╔══

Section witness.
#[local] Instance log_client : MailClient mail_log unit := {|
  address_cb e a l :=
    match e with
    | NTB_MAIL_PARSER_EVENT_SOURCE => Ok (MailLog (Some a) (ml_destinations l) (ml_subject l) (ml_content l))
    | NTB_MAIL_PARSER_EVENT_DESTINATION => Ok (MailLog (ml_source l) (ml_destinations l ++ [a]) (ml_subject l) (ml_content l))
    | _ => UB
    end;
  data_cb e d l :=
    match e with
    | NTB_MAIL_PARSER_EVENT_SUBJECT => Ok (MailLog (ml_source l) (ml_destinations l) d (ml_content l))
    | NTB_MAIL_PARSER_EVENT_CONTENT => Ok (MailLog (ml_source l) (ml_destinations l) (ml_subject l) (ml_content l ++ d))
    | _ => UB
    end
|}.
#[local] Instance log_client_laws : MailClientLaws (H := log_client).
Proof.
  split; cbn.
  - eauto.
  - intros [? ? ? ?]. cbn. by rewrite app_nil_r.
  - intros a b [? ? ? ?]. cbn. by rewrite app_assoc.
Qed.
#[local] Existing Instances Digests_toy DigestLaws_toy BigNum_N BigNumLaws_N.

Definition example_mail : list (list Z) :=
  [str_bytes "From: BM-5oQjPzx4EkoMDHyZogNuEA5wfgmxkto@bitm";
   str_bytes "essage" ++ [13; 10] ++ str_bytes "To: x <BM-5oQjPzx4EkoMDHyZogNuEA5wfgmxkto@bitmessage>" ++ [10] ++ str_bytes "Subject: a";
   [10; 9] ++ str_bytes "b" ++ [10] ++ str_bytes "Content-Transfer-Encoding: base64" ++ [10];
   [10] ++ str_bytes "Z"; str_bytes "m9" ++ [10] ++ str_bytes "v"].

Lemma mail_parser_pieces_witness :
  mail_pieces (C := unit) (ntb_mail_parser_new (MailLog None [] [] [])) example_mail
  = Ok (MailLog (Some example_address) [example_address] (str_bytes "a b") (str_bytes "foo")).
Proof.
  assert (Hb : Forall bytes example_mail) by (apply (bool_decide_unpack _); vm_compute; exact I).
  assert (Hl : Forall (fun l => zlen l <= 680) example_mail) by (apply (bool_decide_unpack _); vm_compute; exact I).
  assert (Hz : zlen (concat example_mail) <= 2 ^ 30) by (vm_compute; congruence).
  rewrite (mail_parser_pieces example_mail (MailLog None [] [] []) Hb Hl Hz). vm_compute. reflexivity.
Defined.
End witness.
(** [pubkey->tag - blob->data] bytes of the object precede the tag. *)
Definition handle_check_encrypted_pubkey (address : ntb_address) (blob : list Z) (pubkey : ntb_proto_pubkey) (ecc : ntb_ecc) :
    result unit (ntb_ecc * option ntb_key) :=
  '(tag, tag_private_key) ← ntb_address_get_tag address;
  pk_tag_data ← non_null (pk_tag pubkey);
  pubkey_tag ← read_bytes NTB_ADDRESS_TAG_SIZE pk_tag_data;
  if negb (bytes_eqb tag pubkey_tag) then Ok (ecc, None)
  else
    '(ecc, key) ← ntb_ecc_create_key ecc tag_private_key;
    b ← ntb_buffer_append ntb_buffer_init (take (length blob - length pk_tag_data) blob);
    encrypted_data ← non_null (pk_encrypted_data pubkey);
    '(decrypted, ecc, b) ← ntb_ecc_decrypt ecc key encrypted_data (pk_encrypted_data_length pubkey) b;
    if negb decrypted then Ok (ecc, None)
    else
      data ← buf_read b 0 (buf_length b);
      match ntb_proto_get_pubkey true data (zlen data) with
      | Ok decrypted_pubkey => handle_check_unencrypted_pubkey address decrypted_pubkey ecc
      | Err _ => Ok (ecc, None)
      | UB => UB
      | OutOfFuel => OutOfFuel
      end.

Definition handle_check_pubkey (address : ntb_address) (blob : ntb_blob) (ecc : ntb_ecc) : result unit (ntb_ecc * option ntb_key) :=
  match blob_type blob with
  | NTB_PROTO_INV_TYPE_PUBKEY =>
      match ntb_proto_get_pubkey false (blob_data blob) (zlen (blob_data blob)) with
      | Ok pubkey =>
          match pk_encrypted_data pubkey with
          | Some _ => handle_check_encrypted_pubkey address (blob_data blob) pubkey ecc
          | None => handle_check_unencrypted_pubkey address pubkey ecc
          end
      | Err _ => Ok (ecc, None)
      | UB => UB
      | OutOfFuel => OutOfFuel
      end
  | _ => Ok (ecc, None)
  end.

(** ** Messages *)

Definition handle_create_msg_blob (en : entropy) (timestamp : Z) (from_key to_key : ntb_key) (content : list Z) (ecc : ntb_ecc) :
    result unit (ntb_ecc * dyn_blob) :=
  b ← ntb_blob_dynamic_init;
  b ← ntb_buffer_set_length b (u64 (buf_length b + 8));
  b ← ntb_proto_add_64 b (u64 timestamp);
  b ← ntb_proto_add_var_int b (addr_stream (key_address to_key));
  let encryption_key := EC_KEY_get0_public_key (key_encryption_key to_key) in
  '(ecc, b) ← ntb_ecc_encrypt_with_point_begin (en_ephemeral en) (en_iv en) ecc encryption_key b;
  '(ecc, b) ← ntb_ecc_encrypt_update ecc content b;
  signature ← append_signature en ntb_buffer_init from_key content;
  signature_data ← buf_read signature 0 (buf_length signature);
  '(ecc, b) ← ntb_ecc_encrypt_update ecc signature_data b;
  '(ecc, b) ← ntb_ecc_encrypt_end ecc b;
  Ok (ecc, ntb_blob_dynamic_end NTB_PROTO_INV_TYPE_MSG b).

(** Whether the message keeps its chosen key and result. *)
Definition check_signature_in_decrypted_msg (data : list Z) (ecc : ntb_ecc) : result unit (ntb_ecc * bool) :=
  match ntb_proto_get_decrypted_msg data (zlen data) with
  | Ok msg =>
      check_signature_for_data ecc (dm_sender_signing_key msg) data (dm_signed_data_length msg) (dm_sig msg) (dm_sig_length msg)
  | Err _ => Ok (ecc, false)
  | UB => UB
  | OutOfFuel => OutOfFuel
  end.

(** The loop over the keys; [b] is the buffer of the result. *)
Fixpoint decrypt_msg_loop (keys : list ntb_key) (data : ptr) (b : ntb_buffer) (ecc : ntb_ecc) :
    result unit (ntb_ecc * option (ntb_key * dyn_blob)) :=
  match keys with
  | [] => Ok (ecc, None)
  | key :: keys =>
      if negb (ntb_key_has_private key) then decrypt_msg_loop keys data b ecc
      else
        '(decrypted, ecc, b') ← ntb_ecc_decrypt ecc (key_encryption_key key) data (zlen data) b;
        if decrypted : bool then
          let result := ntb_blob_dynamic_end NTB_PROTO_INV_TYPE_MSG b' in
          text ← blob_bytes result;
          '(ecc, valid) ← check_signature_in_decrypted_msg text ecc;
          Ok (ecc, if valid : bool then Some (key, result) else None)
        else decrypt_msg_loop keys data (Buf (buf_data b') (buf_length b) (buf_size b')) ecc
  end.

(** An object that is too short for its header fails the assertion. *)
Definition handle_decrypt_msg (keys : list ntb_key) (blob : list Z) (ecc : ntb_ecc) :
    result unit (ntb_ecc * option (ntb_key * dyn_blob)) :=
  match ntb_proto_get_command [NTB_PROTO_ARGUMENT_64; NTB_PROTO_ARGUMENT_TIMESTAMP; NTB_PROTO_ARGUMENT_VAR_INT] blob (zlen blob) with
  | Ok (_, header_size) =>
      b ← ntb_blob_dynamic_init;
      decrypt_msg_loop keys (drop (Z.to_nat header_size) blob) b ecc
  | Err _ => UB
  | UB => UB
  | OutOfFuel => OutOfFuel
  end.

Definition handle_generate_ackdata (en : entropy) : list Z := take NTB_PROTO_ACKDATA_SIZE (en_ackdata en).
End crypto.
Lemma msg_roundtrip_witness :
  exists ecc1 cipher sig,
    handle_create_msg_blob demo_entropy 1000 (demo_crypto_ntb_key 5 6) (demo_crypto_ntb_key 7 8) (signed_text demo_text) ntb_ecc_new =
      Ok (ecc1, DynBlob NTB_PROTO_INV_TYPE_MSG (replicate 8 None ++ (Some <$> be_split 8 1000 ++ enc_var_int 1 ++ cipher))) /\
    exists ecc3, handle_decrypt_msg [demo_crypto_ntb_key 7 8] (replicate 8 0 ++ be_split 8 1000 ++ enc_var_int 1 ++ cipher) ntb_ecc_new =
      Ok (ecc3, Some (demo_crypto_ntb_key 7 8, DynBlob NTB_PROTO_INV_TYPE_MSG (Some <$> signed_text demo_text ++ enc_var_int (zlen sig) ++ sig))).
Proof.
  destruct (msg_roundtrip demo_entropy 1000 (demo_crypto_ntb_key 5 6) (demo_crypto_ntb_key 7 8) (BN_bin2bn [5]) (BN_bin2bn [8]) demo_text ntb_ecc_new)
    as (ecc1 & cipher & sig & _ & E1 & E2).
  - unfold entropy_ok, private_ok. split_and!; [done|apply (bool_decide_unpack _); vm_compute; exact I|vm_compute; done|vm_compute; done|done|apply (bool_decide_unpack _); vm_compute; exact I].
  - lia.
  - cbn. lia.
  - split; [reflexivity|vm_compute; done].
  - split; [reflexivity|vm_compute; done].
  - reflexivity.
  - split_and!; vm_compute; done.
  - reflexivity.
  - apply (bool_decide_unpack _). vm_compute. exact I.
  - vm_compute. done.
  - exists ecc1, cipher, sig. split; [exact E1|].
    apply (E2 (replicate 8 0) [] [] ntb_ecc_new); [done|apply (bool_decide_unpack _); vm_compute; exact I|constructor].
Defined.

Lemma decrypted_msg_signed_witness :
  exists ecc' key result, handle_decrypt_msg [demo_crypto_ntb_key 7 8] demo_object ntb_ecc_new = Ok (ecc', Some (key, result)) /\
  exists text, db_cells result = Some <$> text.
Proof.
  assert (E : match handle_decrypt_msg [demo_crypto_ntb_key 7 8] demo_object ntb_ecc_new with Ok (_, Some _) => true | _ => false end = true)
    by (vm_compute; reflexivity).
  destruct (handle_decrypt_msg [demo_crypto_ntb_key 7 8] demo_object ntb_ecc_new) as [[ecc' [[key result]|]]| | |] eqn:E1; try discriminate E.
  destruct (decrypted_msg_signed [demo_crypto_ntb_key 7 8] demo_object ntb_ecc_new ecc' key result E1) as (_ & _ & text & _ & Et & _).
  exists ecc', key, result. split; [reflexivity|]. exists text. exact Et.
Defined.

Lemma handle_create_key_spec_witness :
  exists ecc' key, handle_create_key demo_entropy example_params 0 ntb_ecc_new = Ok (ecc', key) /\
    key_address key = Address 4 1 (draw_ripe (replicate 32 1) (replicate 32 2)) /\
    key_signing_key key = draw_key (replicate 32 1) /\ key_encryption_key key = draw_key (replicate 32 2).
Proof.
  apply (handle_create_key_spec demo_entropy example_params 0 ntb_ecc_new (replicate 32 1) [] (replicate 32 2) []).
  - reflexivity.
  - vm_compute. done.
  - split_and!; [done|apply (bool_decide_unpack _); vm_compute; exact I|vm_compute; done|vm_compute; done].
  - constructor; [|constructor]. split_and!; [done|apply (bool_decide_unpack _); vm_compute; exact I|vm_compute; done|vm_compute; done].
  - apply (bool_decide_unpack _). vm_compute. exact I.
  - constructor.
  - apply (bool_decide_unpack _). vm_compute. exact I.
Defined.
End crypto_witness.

╚══
╔══

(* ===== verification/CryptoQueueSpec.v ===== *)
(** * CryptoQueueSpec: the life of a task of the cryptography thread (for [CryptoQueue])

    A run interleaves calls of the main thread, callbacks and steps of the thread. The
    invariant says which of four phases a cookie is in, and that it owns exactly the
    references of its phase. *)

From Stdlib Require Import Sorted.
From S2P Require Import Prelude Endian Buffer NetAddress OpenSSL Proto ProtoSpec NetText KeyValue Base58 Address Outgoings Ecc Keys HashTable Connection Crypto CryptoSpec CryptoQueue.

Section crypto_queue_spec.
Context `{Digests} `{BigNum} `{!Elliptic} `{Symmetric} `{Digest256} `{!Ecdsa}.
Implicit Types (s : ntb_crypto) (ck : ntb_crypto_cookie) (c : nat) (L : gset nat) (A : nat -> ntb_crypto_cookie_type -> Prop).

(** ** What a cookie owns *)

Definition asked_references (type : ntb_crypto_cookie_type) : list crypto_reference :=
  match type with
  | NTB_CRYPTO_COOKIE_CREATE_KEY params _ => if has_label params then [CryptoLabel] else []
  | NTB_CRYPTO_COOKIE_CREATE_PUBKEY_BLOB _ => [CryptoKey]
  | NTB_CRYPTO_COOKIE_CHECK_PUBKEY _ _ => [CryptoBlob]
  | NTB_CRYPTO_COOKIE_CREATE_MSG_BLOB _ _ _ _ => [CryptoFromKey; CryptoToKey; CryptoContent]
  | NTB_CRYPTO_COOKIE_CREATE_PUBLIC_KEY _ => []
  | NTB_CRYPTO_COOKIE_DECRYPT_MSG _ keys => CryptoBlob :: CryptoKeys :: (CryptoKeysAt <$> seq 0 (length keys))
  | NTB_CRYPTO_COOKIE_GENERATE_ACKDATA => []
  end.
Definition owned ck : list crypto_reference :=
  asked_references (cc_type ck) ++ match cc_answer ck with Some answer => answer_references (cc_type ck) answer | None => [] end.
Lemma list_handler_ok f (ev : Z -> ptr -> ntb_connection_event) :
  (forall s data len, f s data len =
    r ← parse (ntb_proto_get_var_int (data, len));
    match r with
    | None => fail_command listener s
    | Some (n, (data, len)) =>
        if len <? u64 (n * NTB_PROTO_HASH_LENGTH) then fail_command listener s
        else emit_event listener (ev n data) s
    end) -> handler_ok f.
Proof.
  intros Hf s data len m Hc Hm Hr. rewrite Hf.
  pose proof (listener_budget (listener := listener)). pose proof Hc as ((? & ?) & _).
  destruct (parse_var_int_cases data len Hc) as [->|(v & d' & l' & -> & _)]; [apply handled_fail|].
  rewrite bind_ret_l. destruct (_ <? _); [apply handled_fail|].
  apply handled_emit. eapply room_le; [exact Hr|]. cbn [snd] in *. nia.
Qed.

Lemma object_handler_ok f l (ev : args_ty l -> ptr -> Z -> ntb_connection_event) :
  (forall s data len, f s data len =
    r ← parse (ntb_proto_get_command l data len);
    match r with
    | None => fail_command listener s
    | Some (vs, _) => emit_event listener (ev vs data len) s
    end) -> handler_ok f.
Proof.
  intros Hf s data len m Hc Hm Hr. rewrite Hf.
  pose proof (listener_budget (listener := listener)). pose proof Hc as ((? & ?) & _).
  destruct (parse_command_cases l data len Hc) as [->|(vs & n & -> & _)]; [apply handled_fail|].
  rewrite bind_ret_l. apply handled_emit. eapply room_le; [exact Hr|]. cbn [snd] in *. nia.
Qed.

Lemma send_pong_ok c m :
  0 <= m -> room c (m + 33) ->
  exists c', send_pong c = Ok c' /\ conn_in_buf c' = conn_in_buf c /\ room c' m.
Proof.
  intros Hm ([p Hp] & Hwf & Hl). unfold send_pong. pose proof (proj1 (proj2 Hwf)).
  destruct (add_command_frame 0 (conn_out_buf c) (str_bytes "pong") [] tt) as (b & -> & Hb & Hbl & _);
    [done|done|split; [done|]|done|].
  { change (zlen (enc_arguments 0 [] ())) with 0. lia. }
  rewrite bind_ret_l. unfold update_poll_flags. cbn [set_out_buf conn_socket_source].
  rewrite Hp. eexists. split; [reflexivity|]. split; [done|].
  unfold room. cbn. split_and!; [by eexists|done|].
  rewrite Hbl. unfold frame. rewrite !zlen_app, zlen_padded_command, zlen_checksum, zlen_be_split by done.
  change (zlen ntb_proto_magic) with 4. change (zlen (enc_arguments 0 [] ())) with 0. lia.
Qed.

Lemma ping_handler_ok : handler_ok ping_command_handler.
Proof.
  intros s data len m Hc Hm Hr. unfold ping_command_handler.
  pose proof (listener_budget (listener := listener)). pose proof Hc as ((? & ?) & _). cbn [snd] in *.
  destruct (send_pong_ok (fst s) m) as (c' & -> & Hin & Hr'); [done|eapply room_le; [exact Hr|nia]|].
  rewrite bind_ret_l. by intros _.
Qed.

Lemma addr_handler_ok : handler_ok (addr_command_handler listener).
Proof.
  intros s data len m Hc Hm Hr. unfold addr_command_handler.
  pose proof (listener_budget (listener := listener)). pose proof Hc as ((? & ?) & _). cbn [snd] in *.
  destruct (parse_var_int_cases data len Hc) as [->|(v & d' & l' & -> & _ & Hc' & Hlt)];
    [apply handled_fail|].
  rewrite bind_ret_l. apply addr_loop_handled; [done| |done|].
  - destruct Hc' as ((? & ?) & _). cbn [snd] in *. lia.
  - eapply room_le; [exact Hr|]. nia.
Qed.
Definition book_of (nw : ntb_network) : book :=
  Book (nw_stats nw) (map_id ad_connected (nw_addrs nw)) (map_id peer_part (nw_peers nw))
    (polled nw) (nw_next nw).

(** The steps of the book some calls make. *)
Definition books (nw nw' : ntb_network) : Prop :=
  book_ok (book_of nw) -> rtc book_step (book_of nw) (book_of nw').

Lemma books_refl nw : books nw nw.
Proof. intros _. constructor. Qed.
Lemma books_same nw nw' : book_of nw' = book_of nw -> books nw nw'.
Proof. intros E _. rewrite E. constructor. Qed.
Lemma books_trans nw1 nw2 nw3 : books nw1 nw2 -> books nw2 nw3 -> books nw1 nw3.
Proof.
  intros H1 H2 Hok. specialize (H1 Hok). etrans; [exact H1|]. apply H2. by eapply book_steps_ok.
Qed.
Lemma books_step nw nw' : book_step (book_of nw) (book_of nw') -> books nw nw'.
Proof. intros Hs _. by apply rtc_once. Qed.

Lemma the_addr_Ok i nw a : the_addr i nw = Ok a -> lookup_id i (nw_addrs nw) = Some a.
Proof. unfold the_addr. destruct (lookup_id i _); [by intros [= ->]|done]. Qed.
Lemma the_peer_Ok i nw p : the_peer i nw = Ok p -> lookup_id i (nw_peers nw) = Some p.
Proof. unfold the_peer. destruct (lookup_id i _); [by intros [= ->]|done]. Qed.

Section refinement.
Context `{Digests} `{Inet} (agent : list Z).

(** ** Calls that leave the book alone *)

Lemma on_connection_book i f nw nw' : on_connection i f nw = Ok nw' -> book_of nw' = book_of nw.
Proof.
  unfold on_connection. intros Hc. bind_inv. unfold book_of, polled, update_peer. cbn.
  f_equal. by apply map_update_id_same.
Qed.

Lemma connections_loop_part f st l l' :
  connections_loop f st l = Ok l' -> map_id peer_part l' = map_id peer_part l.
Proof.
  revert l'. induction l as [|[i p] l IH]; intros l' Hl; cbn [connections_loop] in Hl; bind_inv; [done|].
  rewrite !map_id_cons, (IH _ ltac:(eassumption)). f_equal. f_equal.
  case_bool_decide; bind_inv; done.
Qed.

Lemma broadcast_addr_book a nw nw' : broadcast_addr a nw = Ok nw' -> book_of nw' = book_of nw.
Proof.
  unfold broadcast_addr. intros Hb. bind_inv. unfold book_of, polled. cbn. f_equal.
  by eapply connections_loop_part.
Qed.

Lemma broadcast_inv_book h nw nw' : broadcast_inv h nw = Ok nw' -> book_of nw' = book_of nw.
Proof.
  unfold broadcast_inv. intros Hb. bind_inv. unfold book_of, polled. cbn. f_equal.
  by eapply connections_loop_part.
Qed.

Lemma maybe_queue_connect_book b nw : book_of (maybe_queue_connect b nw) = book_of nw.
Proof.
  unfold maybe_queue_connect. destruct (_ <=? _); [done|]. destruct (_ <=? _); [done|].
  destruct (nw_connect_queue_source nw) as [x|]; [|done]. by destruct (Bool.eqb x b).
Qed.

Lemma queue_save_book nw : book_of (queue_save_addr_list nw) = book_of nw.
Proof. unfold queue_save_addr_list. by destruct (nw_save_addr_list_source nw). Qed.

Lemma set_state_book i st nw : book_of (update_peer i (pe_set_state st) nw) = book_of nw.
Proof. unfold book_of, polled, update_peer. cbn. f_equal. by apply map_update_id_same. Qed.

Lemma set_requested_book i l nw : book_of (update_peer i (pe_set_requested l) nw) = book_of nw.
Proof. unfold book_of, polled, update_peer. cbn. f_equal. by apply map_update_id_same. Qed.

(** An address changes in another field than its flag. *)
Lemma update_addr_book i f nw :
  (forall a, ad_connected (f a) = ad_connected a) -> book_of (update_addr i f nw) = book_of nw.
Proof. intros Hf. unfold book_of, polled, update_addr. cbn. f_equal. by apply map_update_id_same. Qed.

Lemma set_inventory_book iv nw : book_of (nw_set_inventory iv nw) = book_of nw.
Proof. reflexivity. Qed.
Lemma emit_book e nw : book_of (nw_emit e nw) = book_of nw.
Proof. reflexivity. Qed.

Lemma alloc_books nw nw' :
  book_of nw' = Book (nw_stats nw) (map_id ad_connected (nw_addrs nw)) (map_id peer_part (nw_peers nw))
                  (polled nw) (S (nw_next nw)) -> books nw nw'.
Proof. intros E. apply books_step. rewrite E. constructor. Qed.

╚══

Task item
Return each line of the listing that holds the string "cipher".

Final answer
  exists ecc1 cipher sig,
      Ok (ecc1, DynBlob NTB_PROTO_INV_TYPE_MSG (replicate 8 None ++ (Some <$> be_split 8 1000 ++ enc_var_int 1 ++ cipher))) /\
    exists ecc3, handle_decrypt_msg [demo_crypto_ntb_key 7 8] (replicate 8 0 ++ be_split 8 1000 ++ enc_var_int 1 ++ cipher) ntb_ecc_new =
    as (ecc1 & cipher & sig & _ & E1 & E2).
  - exists ecc1, cipher, sig. split; [exact E1|].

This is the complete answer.